# Ranch Snack Mix



## crewsk (Oct 12, 2004)

These are on of my favorite snacks. I usually make a batch about once a week just to have something to munch on. The first time I ever had them was at a friends wedding.

1 box oyster crackers
1/4C. vegetable oil
1pkg reach dressing mix
1tsp. dill weed
1tsp. garlic powder

Toss crackers with oil. Combine remaining ingredients & place in a paper bag. Add crackers to dry mix & shake bag to coat well. Spread on baking sheet & bake at 225F for 45 minutes, turning occarionally. Cool & seal in airtight container.


----------



## kadesma (Oct 13, 2004)

crewsk,
this looks good...during the holidays, my kids and grandkids like munchies...Will give these a try and thank you.
kadesma


----------



## crewsk (Oct 14, 2004)

I hope they enjoy them kadesma!


----------



## GaArt (Oct 14, 2004)

looks good, wonder if you could use other types of dressing mix. Like Italian.


----------



## crewsk (Oct 14, 2004)

I don't see why not. Try it & let me know.


----------



## kansasgirl (Oct 14, 2004)

I am wondering what would happen if you gave them as Asian spin.
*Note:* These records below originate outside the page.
(* ===== verification/CombinedStreams.v ===== *)
(** * Streams made of streams ([deps/protobuf/.../io/zero_copy_stream_impl.cc])

    Several streams one after the other, and a part of a stream.  The assertions of
    debug builds are left out. *)
From S2P Require Import Prelude ZeroCopyStream.
#[local] Open Scope Z_scope.

(** ** One after the other *)

Module Concatenating.
Section Concatenating.
Context {I : Type} `{ZeroCopyInputStream I}.

(** [streams_] from the current stream on; its length is [stream_count_]. *)
Record ConcatenatingInputStream := mkConcatenating {
  streams_ : list I;
  bytes_retired_ : Z
}.
Implicit Types c : ConcatenatingInputStream.

Definition new_ConcatenatingInputStream (streams : list I) : ConcatenatingInputStream := mkConcatenating streams 0.

Fixpoint next_of (streams : list I) (retired : Z) : outcome (option (list Z) * ConcatenatingInputStream) :=
  match streams with
  | [] => Ok (None, mkConcatenating [] retired)
  | i :: streams =>
      '(data, i) ← ZeroCopyStream.Next i;
      match data with
      | Some data => Ok (Some data, mkConcatenating (i :: streams) retired)
      | None => next_of streams (retired + ZeroCopyStream.ByteCount i)
      end
  end.

Definition Next c : outcome (option (list Z) * ConcatenatingInputStream) := next_of (streams_ c) (bytes_retired_ c).

(** After the last stream the call is only logged. *)
Definition BackUp (count : Z) c : outcome ConcatenatingInputStream :=
  match streams_ c with
  | i :: streams => '(i) ← ZeroCopyStream.BackUp count i; Ok (mkConcatenating (i :: streams) (bytes_retired_ c))
  | [] => Ok c
  end.

Fixpoint skip_in (streams : list I) (retired count : Z) : outcome (bool * ConcatenatingInputStream) :=
  match streams with
  | [] => Ok (false, mkConcatenating [] retired)
  | i :: streams =>
      let target_byte_count := ZeroCopyStream.ByteCount i + count in
      '(skipped, i) ← ZeroCopyStream.Skip count i;
      if skipped : bool then Ok (true, mkConcatenating (i :: streams) retired)
      else
        let final_byte_count := ZeroCopyStream.ByteCount i in
        skip_in streams (retired + final_byte_count) (target_byte_count - final_byte_count)
  end.

Definition Skip (count : Z) c : outcome (bool * ConcatenatingInputStream) := skip_in (streams_ c) (bytes_retired_ c) count.

Definition ByteCount c : Z :=
  match streams_ c with
  | [] => bytes_retired_ c
  | i :: _ => bytes_retired_ c + ZeroCopyStream.ByteCount i
  end.

#[export] Instance concatenating_stream : ZeroCopyInputStream ConcatenatingInputStream := {
  ZeroCopyStream.Next := Next;
  ZeroCopyStream.BackUp := BackUp;
  ZeroCopyStream.Skip := Skip;
  ZeroCopyStream.ByteCount := ByteCount;
  nexts_left c := list_sum (nexts_left <$> streams_ c)
}.
End Concatenating.
Arguments ConcatenatingInputStream : clear implicits.
End Concatenating.

(** ** A part of a stream *)

Module Limiting.
Section Limiting.
Context {I : Type} `{ZeroCopyInputStream I}.

(** [limit_] is negative when the last chunk went beyond the limit. *)
Record LimitingInputStream := mkLimiting {
  input_ : I;
  limit_ : Z;
  prior_bytes_read_ : Z
}.
Implicit Types l : LimitingInputStream.

Definition new_LimitingInputStream (input : I) (limit : Z) : LimitingInputStream :=
  mkLimiting input limit (ZeroCopyStream.ByteCount input).

(** The destructor; the stream that was limited stays. *)
Definition destroy l : outcome I :=
  if limit_ l <? 0 then ZeroCopyStream.BackUp (- limit_ l) (input_ l) else Ok (input_ l).

Definition Next l : outcome (option (list Z) * LimitingInputStream) :=
  if limit_ l <=? 0 then Ok (None, l)
  else
    '(data, input) ← ZeroCopyStream.Next (input_ l);
    Ok (match data with
        | None => (None, mkLimiting input (limit_ l) (prior_bytes_read_ l))
        | Some data =>
            let size := Z.of_nat (length data) in
            let limit := limit_ l - size in
            let size := if limit <? 0 then size + limit else size in
            (Some (take (Z.to_nat size) data), mkLimiting input limit (prior_bytes_read_ l))
        end).

Definition BackUp (count : Z) l : outcome LimitingInputStream :=
  if limit_ l <? 0 then
    '(input) ← ZeroCopyStream.BackUp (count - limit_ l) (input_ l);
    Ok (mkLimiting input count (prior_bytes_read_ l))
  else
    '(input) ← ZeroCopyStream.BackUp count (input_ l);
    Ok (mkLimiting input (limit_ l + count) (prior_bytes_read_ l)).

Definition Skip (count : Z) l : outcome (bool * LimitingInputStream) :=
  if limit_ l <? count then
    if limit_ l <? 0 then Ok (false, l)
    else
      '(_, input) ← ZeroCopyStream.Skip (limit_ l) (input_ l);
      Ok (false, mkLimiting input 0 (prior_bytes_read_ l))
  else
    '(skipped, input) ← ZeroCopyStream.Skip count (input_ l);
    Ok (skipped, mkLimiting input (if skipped : bool then limit_ l - count else limit_ l) (prior_bytes_read_ l)).

Definition ByteCount l : Z :=
  if limit_ l <? 0 then ZeroCopyStream.ByteCount (input_ l) + limit_ l - prior_bytes_read_ l
  else ZeroCopyStream.ByteCount (input_ l) - prior_bytes_read_ l.

#[export] Instance limiting_stream : ZeroCopyInputStream LimitingInputStream := {
  ZeroCopyStream.Next := Next;
  ZeroCopyStream.BackUp := BackUp;
  ZeroCopyStream.Skip := Skip;
  ZeroCopyStream.ByteCount := ByteCount;
  nexts_left l := nexts_left (input_ l)
}.
End Limiting.
Arguments LimitingInputStream : clear implicits.
End Limiting.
Maybe use a packet of fried rice, kung pao, or stir fry seasoning instead of the Ranch mix. You could eliminate the dill and use a bit of ginger or red pepper flakes. Hmm - it could be very interesting.


----------



## crewsk (Oct 14, 2004)

That does sound good kansasgirl! 

One of the things that I love about this site is everyones ability to play with recipes & make them unique!


----------